*PROBLEM STATEMENT:*
Write out the data below exactly, beginning with the first line and ending once the line that has "decode_latency : dict (Z * Z) (list pynum);" is written.

Saved entries
==================================================

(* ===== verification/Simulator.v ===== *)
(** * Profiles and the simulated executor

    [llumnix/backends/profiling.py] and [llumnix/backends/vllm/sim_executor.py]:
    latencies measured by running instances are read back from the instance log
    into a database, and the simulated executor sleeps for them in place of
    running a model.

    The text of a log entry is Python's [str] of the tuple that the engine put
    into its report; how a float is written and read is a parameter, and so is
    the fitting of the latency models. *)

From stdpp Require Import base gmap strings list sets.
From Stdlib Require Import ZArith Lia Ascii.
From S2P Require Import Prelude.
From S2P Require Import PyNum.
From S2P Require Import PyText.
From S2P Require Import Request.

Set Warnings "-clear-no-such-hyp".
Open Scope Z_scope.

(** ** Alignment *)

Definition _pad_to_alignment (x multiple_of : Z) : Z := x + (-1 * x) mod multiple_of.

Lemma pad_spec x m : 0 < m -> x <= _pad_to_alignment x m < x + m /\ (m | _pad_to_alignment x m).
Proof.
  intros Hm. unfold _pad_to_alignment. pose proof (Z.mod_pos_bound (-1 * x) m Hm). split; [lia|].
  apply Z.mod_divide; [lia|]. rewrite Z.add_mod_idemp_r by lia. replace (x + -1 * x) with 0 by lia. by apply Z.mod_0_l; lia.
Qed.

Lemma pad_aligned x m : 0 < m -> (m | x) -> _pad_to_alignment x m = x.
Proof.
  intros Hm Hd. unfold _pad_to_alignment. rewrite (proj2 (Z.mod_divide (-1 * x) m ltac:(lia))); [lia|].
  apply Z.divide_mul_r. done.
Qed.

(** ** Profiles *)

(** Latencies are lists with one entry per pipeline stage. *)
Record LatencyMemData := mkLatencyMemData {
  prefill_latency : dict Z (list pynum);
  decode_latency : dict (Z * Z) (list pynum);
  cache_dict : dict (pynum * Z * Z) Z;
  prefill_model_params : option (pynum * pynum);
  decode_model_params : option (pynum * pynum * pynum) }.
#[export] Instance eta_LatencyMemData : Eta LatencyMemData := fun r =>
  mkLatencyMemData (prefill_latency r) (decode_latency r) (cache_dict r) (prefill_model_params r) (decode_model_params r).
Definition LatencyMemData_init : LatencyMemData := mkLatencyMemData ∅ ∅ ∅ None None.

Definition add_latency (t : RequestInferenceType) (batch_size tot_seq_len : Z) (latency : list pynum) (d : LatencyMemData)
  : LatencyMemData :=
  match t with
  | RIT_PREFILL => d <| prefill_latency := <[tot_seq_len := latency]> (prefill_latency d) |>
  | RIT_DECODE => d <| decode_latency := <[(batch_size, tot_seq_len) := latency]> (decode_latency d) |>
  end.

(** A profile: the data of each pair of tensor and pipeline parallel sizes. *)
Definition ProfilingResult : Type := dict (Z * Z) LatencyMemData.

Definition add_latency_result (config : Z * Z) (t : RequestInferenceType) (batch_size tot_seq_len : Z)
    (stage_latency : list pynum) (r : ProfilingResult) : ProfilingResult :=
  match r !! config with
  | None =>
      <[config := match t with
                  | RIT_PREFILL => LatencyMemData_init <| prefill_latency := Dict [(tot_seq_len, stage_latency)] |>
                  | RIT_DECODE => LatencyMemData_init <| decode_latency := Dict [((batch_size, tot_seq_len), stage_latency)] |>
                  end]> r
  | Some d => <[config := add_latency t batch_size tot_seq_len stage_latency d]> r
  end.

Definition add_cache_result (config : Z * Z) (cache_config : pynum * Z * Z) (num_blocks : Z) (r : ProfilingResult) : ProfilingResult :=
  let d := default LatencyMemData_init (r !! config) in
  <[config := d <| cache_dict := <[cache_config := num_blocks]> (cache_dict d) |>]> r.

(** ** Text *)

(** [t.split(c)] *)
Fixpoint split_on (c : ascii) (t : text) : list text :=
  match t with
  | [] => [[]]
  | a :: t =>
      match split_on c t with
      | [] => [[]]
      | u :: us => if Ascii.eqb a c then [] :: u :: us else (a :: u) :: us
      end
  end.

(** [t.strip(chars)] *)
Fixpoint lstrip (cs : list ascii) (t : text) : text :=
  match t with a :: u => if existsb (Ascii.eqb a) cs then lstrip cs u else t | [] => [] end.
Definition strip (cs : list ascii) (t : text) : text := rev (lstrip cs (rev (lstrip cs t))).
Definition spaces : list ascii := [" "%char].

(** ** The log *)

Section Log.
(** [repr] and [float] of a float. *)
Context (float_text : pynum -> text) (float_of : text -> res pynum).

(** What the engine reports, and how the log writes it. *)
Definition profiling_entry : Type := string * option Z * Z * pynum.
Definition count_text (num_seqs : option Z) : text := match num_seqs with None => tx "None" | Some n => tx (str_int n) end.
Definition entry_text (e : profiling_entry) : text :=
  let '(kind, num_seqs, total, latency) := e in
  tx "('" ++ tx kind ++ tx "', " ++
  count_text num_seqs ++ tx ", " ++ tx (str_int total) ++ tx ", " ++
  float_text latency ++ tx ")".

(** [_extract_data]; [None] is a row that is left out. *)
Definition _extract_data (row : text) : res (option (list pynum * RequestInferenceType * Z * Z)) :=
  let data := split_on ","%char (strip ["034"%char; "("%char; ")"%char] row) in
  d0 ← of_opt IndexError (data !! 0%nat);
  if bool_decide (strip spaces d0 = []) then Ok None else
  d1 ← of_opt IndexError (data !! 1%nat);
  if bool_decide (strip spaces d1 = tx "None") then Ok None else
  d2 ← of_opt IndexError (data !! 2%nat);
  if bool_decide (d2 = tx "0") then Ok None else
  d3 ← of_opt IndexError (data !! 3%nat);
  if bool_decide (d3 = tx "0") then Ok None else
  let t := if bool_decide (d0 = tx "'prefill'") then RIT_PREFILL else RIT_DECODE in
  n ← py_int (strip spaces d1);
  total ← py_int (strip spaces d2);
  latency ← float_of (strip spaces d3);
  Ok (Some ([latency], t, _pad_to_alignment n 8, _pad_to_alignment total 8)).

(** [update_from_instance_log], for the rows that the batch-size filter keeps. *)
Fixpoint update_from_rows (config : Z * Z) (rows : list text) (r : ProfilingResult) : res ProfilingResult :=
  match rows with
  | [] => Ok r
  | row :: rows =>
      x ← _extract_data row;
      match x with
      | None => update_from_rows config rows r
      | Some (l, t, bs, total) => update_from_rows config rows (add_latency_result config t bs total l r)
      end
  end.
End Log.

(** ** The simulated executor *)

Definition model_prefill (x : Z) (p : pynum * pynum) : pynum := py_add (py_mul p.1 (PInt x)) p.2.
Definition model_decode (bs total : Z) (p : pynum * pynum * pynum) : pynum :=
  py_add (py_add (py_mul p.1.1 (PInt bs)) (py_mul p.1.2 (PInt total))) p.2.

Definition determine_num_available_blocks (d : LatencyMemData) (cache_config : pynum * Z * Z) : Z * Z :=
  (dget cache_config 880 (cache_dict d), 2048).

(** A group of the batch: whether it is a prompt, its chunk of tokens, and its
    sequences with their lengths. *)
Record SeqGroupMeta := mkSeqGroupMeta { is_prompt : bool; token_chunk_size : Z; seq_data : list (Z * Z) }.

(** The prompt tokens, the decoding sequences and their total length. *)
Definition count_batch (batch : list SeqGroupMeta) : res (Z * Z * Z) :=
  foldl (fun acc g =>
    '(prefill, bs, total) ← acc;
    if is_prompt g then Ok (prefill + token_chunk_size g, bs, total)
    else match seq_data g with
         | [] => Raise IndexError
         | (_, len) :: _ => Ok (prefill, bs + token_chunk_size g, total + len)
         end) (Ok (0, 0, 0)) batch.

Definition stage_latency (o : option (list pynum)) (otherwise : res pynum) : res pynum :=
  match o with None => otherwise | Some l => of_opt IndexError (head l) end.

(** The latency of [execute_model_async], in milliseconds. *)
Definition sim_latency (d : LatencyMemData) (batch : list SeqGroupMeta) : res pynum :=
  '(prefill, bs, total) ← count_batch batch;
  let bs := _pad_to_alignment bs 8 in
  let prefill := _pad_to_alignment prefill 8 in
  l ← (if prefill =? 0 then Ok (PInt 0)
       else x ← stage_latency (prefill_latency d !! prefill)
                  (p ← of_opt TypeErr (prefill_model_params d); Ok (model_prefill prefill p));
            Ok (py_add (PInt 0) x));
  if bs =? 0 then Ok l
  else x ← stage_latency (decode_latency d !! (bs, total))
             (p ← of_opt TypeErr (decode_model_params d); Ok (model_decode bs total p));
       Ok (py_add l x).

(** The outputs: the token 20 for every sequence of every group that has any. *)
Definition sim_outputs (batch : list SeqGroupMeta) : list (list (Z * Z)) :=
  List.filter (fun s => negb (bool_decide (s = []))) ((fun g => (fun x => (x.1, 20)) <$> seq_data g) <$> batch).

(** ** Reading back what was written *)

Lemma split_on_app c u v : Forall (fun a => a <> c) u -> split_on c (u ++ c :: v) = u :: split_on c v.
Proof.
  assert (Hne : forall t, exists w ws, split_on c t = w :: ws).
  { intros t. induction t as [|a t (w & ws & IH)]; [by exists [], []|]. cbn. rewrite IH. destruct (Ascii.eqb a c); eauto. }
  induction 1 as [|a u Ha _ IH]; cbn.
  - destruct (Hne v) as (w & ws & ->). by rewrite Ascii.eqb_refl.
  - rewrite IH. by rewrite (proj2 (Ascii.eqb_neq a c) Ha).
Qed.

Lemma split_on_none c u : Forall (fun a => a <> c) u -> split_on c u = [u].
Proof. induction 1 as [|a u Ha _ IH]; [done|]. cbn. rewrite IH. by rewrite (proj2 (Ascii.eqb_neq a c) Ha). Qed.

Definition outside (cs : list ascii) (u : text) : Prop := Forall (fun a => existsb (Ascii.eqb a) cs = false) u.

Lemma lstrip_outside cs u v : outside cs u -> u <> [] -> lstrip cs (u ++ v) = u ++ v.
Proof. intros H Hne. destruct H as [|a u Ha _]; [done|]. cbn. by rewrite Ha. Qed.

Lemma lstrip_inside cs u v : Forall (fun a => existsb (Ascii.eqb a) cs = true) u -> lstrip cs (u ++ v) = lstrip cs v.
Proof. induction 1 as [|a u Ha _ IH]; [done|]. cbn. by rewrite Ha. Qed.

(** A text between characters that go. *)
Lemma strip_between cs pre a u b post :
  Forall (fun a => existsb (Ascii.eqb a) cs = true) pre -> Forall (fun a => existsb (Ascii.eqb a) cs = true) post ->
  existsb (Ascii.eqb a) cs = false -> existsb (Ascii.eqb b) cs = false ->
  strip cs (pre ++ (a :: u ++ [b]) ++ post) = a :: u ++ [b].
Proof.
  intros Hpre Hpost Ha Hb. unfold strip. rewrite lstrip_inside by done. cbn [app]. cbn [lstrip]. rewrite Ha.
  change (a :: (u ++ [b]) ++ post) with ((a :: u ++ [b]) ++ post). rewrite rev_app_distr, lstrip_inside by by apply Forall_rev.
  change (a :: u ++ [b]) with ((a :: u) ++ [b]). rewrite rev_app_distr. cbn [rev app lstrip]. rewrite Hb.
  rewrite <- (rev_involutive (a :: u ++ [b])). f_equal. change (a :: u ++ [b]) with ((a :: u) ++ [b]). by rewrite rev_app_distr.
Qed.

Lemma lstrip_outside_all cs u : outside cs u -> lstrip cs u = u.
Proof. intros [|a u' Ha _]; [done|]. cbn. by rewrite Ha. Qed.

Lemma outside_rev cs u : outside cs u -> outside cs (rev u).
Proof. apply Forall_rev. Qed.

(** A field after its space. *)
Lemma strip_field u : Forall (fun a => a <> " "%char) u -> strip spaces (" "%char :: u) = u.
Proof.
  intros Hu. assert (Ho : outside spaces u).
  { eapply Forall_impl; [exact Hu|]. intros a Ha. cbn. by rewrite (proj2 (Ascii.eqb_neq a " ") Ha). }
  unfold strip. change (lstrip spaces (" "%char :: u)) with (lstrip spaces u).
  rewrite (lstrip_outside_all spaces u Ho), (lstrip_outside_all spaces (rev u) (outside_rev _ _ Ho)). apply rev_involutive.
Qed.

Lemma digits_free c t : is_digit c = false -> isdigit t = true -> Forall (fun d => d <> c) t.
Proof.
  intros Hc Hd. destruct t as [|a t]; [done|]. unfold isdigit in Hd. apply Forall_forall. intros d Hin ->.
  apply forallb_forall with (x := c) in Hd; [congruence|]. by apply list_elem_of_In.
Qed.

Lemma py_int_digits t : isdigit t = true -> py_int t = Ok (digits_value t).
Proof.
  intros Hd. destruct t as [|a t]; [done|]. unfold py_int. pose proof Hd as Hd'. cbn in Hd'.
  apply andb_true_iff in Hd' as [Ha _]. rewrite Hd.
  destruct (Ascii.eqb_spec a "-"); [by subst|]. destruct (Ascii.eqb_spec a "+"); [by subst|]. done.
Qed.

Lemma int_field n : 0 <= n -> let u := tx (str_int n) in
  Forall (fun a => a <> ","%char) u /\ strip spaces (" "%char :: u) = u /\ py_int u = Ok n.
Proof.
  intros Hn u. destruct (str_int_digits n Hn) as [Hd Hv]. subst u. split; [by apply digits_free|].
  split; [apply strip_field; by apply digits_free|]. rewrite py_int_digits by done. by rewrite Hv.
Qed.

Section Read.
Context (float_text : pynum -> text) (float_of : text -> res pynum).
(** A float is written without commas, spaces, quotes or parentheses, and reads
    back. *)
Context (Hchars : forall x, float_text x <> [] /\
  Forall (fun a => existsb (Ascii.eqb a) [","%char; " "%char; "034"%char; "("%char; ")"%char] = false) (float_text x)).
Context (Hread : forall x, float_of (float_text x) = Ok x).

==================================================

*REPLY:*
(* ===== verification/Simulator.v ===== *)
(** * Profiles and the simulated executor

    [llumnix/backends/profiling.py] and [llumnix/backends/vllm/sim_executor.py]:
    latencies measured by running instances are read back from the instance log
    into a database, and the simulated executor sleeps for them in place of
    running a model.

    The text of a log entry is Python's [str] of the tuple that the engine put
    into its report; how a float is written and read is a parameter, and so is
    the fitting of the latency models. *)

From stdpp Require Import base gmap strings list sets.
From Stdlib Require Import ZArith Lia Ascii.
From S2P Require Import Prelude.
From S2P Require Import PyNum.
From S2P Require Import PyText.
From S2P Require Import Request.

Set Warnings "-clear-no-such-hyp".
Open Scope Z_scope.

(** ** Alignment *)

Definition _pad_to_alignment (x multiple_of : Z) : Z := x + (-1 * x) mod multiple_of.

Lemma pad_spec x m : 0 < m -> x <= _pad_to_alignment x m < x + m /\ (m | _pad_to_alignment x m).
Proof.
  intros Hm. unfold _pad_to_alignment. pose proof (Z.mod_pos_bound (-1 * x) m Hm). split; [lia|].
  apply Z.mod_divide; [lia|]. rewrite Z.add_mod_idemp_r by lia. replace (x + -1 * x) with 0 by lia. by apply Z.mod_0_l; lia.
Qed.

Lemma pad_aligned x m : 0 < m -> (m | x) -> _pad_to_alignment x m = x.
Proof.
  intros Hm Hd. unfold _pad_to_alignment. rewrite (proj2 (Z.mod_divide (-1 * x) m ltac:(lia))); [lia|].
  apply Z.divide_mul_r. done.
Qed.

(** ** Profiles *)

(** Latencies are lists with one entry per pipeline stage. *)
Record LatencyMemData := mkLatencyMemData {
  prefill_latency : dict Z (list pynum);
  decode_latency : dict (Z * Z) (list pynum);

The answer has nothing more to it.